The university’s long sixties occurred in several phases, beginning in the mid-1950s when the academic community emerged from its encounter with McCarthyism to enter a decade of optimism and expansion. By the middle of the sixties, events off campus— the Vietnam War and the struggle for racial equality, in particular— were to politicize higher education, even as its explosive growth was creating unforeseen tensions. For the next five to ten years, confrontations took place at many, though by no means all, institutions. Finally, after one last burst of conflict, the unrest ended in the early 1970s as the war wound down and the buoyant economic expansion of the previous decade sputtered to an end, inaugurating a new era of austerity.

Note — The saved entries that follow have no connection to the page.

(* ===== verification/KbootProps.v ===== *)
(** * Booting Linux: the properties

    The log device keeps the end of what was written, the memory node describes
    the usable memory, and the boot variables are a dictionary. *)
From S2P Require Import Prelude Machine CString Alloc Adt Vsprintf Iodev Fdt FdtSpec FdtRw FdtRwSpec FdtProps Kboot.

(** ** The log

    The ring at [b] holds the last 16 KiB of a stream of bytes. *)
Definition ring_holds (m : mem) (b : Z) (stream : list Z) : Prop :=
  forall j x, stream !! j = Some x -> zlen stream - LOGBUF_SIZE <= Z.of_nat j -> m !! (b + Z.of_nat j mod LOGBUF_SIZE) = Some x.

(** The log buffer after [stream] was written to it. *)
Record log_at {A} (s : kboot A) (stream : list Z) : Prop := {
  log_buffer : 0 < kb_log_buffer s;
  log_region : region (kb_mem s) (kb_log_buffer s) LOGBUF_SIZE;
  log_wp : kb_log_wp s = zlen stream mod LOGBUF_SIZE;
  log_holds : ring_holds (kb_mem s) (kb_log_buffer s) stream;
}.

(** Only the ring and its write position differ. *)
Definition only_log {A} (s s' : kboot A) : Prop :=
  exists m wp, s' = set_logbuf (kb_log_buffer s) wp (set_mem s m) /\ same_outside (kb_mem s) m (kb_log_buffer s) LOGBUF_SIZE.

Lemma mod_window j s l n :
  0 < n -> 0 <= j < s -> 0 <= l -> s + l - n <= j -> j mod n < s mod n \/ s mod n + l <= j mod n.
Proof.
  intros Hn Hj Hl Hw. assert (s = n * (s / n) + s mod n) as Es by (apply Z.div_mod; lia).
  assert (0 <= s mod n < n) as Hm by (by apply Z.mod_pos_bound). set (q := s / n) in *. set (r := s mod n) in *. clearbody q r.
  destruct (decide (n * q <= j)).
  - left. rewrite <- (Z.mod_unique_pos j n q (j - n * q)); lia.
  - right. rewrite <- (Z.mod_unique_pos j n (q - 1) (j - n * (q - 1))); lia.
Qed.

Section log.
Context {A : Type}.
Implicit Types (s : kboot A) (stream l : list Z).

Lemma ring_store m b stream l :
  ring_holds m b stream -> zlen l <= LOGBUF_SIZE - zlen stream mod LOGBUF_SIZE ->
  ring_holds (write_bytes m (b + zlen stream mod LOGBUF_SIZE) l) b (stream ++ l).
Proof.
  unfold ring_holds, LOGBUF_SIZE, SZ_16K. change (2 ^ 14) with 16384. intros H Hl j x Hj Hlast. rewrite zlen_app in Hlast. rewrite lookup_write_bytes.
  pose proof (zlen_nonneg stream). apply lookup_app_Some in Hj as [Hj|[Hge Hj]]; pose proof (lookup_lt_Some _ _ _ Hj) as Hlt.
  - assert (Z.of_nat j < zlen stream) by (unfold zlen; lia). pose proof (zlen_nonneg l).
    destruct (mod_window (Z.of_nat j) (zlen stream) (zlen l) 16384) as [?|?]; [lia..| |].
    + bdec. apply H; [done|lia].
    + bdec. apply H; [done|lia].
  - set (i := (j - length stream)%nat) in *. assert (Z.of_nat j = zlen stream + Z.of_nat i) as -> by (unfold zlen; lia).
    assert (Z.of_nat i < zlen l) by (unfold zlen; lia).
    assert ((zlen stream + Z.of_nat i) mod 16384 = zlen stream mod 16384 + Z.of_nat i) as -> by lia.
    bdec. by replace (Z.to_nat (b + (zlen stream mod 16384 + Z.of_nat i) - (b + zlen stream mod 16384))) with i by lia.
Qed.

Lemma only_log_refl s : only_log s s.
Proof. exists (kb_mem s), (kb_log_wp s). split; [by destruct s|apply same_outside_refl]. Qed.

Lemma only_log_trans s s1 s2 : only_log s s1 -> only_log s1 s2 -> only_log s s2.
Proof.
  intros (m1 & w1 & -> & H1) (m2 & w2 & -> & H2). cbn in H2. exists m2, w2. split; [done|]. by eapply same_outside_trans.
Qed.

(** One block that does not pass the end of the ring. *)
Lemma log_block s stream buf l wp :
  log_at s stream -> bytes_at (kb_mem s) buf l -> are_bytes l -> zlen l <= LOGBUF_SIZE - kb_log_wp s ->
  buf + zlen l <= kb_log_buffer s \/ kb_log_buffer s + LOGBUF_SIZE <= buf -> wp = (kb_log_wp s + zlen l) mod LOGBUF_SIZE ->
  exists m, memcpy (kb_mem s) (kb_log_buffer s + kb_log_wp s) buf (zlen l) = Done (kb_log_buffer s + kb_log_wp s, m) /\
    let s' := set_logbuf (kb_log_buffer s) wp (set_mem s m) in log_at s' (stream ++ l) /\ only_log s s'.
Proof.
  intros [Hb Hr Hw Hh] Hbuf Hl Hfit Hd ->. eexists. rewrite Hw in *. pose proof (zlen_nonneg l). pose proof (zlen_nonneg stream).
  unfold LOGBUF_SIZE, SZ_16K in *. change (2 ^ 14) with 16384 in *.
  split; [apply memcpy_spec; [done|done|done|eapply region_sub; [exact Hr|lia..]|lia]|]. split.
  - split; cbn; [done|by apply region_write| |by apply ring_store].
    unfold LOGBUF_SIZE, SZ_16K. change (2 ^ 14) with 16384. rewrite zlen_app. by rewrite Zplus_mod_idemp_l.
  - eexists _, _. split; [done|]. apply same_outside_write; [apply same_outside_refl|lia|unfold LOGBUF_SIZE, SZ_16K; lia].
Qed.
End log.

(** *** The device *)
Section log_device.
Context {A : Type}.
Implicit Types (s : kboot A) (stream l : list Z).

(** [buf] and the ring are apart. *)
Definition off_ring s buf l : Prop := buf + zlen l <= kb_log_buffer s \/ kb_log_buffer s + LOGBUF_SIZE <= buf.

Lemma only_log_bytes s s' buf l : only_log s s' -> off_ring s buf l -> bytes_at (kb_mem s) buf l -> bytes_at (kb_mem s') buf l.
Proof. intros (m & wp & -> & Hs) Hd H. by eapply bytes_at_outside. Qed.

Lemma log_wrap_spec n buf wrote s stream l :
  log_at s stream -> bytes_at (kb_mem s) buf l -> are_bytes l -> off_ring s buf l -> (length l < n)%nat ->
  exists l1 l2 s1, l = l1 ++ l2 /\
    log_wrap_loop n buf (zlen l) wrote (LOGBUF_SIZE - kb_log_wp s) s = Done ((buf + zlen l1, zlen l2, wrote + zlen l1), s1) /\
    log_at s1 (stream ++ l1) /\ zlen l2 <= LOGBUF_SIZE - kb_log_wp s1 /\ only_log s s1.
Proof.
  revert buf wrote s stream l. induction n as [|n IH]; intros buf wrote s stream l Hs Hb Hl Hd Hn; [lia|]. cbn [log_wrap_loop].
  destruct (LOGBUF_SIZE - kb_log_wp s <? zlen l) eqn:Hlt; b2p.
  2: { exists [], l, s. rewrite app_nil_r, zlen_nil, !Z.add_0_r. split; [done|]. split; [done|]. split; [done|]. split; [done|apply only_log_refl]. }
  rewrite !run_gets. pose proof (log_wp _ _ Hs) as Hw. set (r := LOGBUF_SIZE - kb_log_wp s) in *.
  assert (0 < r <= 16384 /\ LOGBUF_SIZE = 16384) as [Hr HL] by (unfold r, LOGBUF_SIZE, SZ_16K in *; change (2 ^ 14) with 16384 in *; lia).
  rewrite <- (take_drop (Z.to_nat r) l) in Hb, Hl, Hd. set (l1 := take (Z.to_nat r) l) in *. set (l2 := drop (Z.to_nat r) l) in *.
  assert (zlen l1 = r) as H1 by (unfold l1, zlen in *; rewrite length_take; lia).
  assert (zlen l2 = zlen l - r) as H2 by (unfold l2, zlen in *; rewrite length_drop; lia).
  pose proof Hb as [_ Hl32]%bytes_at_bounds; [|intros E; apply (f_equal length) in E; unfold l1, l2 in E; rewrite take_drop in E; cbn in E; unfold zlen in Hlt; lia].
  unfold off_ring in Hd. rewrite zlen_app in Hd, Hl32. apply Forall_app in Hl as [Hl1 Hl2]. apply bytes_at_app in Hb as [Hb1 Hb2]. rewrite H1 in Hb2.
  destruct (log_block s stream buf l1 0 Hs Hb1 Hl1) as (m & Hc & Hat & Ho); [lia|lia| |].
  { rewrite H1. unfold r. replace (kb_log_wp s + (LOGBUF_SIZE - kb_log_wp s)) with LOGBUF_SIZE by lia. by rewrite HL. }
  rewrite H1 in Hc. rewrite (run_writes _ _ s _ _ Hc), run_modify. set (s1 := set_logbuf _ _ _) in *.
  destruct (decide (0 <= buf)) as [Hb0|]; [|destruct l1; [rewrite zlen_nil in H1; lia|destruct Hb1 as [[_ ?] _]; lia]].
  rewrite !u32_small by lia. rewrite <- H2.
  destruct (IH (buf + r) (wrote + r) s1 (stream ++ l1) l2 Hat) as (l3 & l4 & s2 & E & Hrun & Hat2 & Hl4 & Ho2).
  { eapply only_log_bytes; [exact Ho| |done]. unfold off_ring. lia. }
  { done. }
  { unfold off_ring. cbn. lia. }
  { unfold zlen in *. lia. }
  change (LOGBUF_SIZE - kb_log_wp s1) with (LOGBUF_SIZE - 0) in Hrun. rewrite Z.sub_0_r in Hrun.
  exists (l1 ++ l3), l4, s2. split; [by rewrite <- app_assoc, <- E; unfold l1, l2; rewrite take_drop|].
  rewrite zlen_app, H1, !Z.add_assoc, app_assoc. split; [exact Hrun|]. split; [done|]. split; [done|by eapply only_log_trans].
Qed.
Lemma unpack_xz s f items p dest :
  ready s (IXz f :: items) p -> item_ok fuel (IXz f) ->
  pl_heap_base s <= dest -> dest + 2 ^ 26 <= hi -> region (pl_mem s) dest (2 ^ 26) ->
  exists z, XzDecode xz_rounds (S xz_rounds) p 0 dest (Z.shiftl 1 26) (MinLz.set_mem (pl_mem s) (pl_minlz s)) =
      Done ((true, zlen (xz_bytes f), zlen (xz_data f)), z) /\
    mz_mem z = write_bytes (pl_mem s) dest (xz_data f) /\ decoder_ready z.
Proof.
  intros H (Hf & Hfb & Hfl & Hob & Hol & _) Hdest Hd1 Hreg. destruct (ready_facts _ _ _ _ H) as (_ & Hx & _ & ? & ? & ? & ?).
  pose proof (need_slack (IXz f :: items)). pose proof (zlen_nonneg (item_bytes (IXz f))). assert (0 < KERNEL_ALIGN /\ 0 < PAGE_SIZE) as [? ?] by done.
  pose proof (r_lo _ _ _ H). pose proof (r_heap _ _ _ H). pose proof (top_lowest_le _ _ _ H). pose proof (zlen_nonneg (xz_data f)). change (Z.shiftl 1 26) with (2 ^ 26). cbn [item_bytes] in *.
  assert (Z.to_nat (2 ^ 26) <= xz_rounds)%nat as Hn by exact xz_rounds_enough. revert Hn. generalize xz_rounds as n. intros n Hn.
  apply (run_XzDecode f (MinLz.set_mem (pl_mem s) (pl_minlz s)) p 0 dest (2 ^ 26) n (S n) Hf Hx Hfb (r_minlz _ _ _ H));
    [lia|lia|by left|lia|lia|exact Hreg|lia|lia|exact Hn|apply le_n_S, Hn].
Qed.

(** Unpacking a kernel takes at least 20 MB, an archive what it is long. *)
Lemma finalize_kernel n s dest out :
  has_rodata (set_heap_base (dest + zlen out) s) -> bytes_at (pl_mem s) dest out -> kernel_magic `prefix_of` out ->
  heapblock_alloc_aligned (zlen out) KERNEL_ALIGN (pl_heap_base s) = Done (dest, dest + zlen out) -> dest mod KERNEL_ALIGN = 0 -> 0 < dest ->
  dest + KERNEL_ALIGN + 0x1400000 < 2 ^ 32 -> dest + zlen out < 2 ^ 32 ->
  finalize_uncompression (load_one_payload E (S n)) dest (zlen out) s =
    Done (tt, set_kernel dest (set_heap_base (dest + Z.max (zlen out) 0x1400000) s)).
Proof.
  intros Hro Hout Hmag Ha Hal Hd Hr1 Hr2. pose proof (zlen_nonneg out). unfold finalize_uncompression. rewrite (run_heap_alloc _ _ _ s _ _ Ha).
  assert (KERNEL_ALIGN = 2 ^ 18) as EK by done. rewrite (run_assert _ _ _ (Z.eqb_refl dest)).
  rewrite (run_bind _ _ _ _ _ (load_kernel_here n _ dest (zlen out) out Hro Hout Hmag Hal Hd ltac:(lia))).
  rewrite run_assert by (apply orb_true_iff; right; lia). rewrite u32_small by lia. case_if; b2p.
  - rewrite (run_heap_alloc _ _ _ _ (dest + zlen out) (dest + 0x1400000)).
    + rewrite Z.eqb_refl. unfold p_assert, lift, c_assert. rewrite bind_Done. do 2 f_equal. rewrite Z.max_r by lia. done.
    + cbn [pl_heap_base set_kernel set_heap_base]. rewrite u32_small, heap_next by lia. do 2 f_equal. lia.
  - rewrite Z.max_l by lia. done.
Qed.

Lemma finalize_archive n s dest out a t m :
  has_rodata (set_heap_base (dest + zlen out) s) -> bytes_at (pl_mem s) dest out -> cpio_magic `prefix_of` out ->
  heapblock_alloc_aligned (zlen out) KERNEL_ALIGN (pl_heap_base s) = Done (dest, dest + zlen out) -> 0 < dest -> dest + zlen out < 2 ^ 32 ->
  let s3 := set_heap_base (dest + zlen out) s in let s4 := with_initrd a (page_up (zlen out)) t m s3 in
  in_kboot (kboot_set_initrd dest (zlen out)) s3 = Done (tt, s4) ->
  finalize_uncompression (load_one_payload E (S n)) dest (zlen out) s = Done (tt, s4).
Proof.
  intros Hro Hout Hmag Ha Hd Hr s3 s4 Hrun. pose proof (zlen_nonneg out). unfold finalize_uncompression. rewrite (run_heap_alloc _ _ _ s _ _ Ha).
  rewrite (run_assert _ _ _ (Z.eqb_refl dest)). fold s3.
  assert (load_one_payload E (S n) dest (zlen out) s3 = Done (dest + zlen out, s4)) as Hload.
  { rewrite (load_cpio_here n s3 dest out Hro Hout Hmag Hd). unfold load_cpio.
    assert (zlen out <> 0) by (destruct Hmag as [r ->]; rewrite zlen_app; change (zlen cpio_magic) with 5; pose proof (zlen_nonneg r); lia).
    bdec. by rewrite (run_bind _ _ s3 _ _ Hrun), u32_small by lia. }
  rewrite (run_bind _ _ _ _ _ Hload). rewrite run_assert by (apply orb_true_iff; right; lia). rewrite u32_small by lia. by bdec.
Qed.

But because so much change occurred so quickly during those years, there is no coherent narrative, no single story that traces how one thing led to another. Everything seemed to be happening at once. Though petering out, the trauma endured. The events of the long sixties hung over higher education for the next half century, while the backlash they incurred spilled over into the rest of society— poisoning its political discourse and paving the way for decades of neoliberal policies designed to shrink the public sector—its institutions of higher learning, in particular.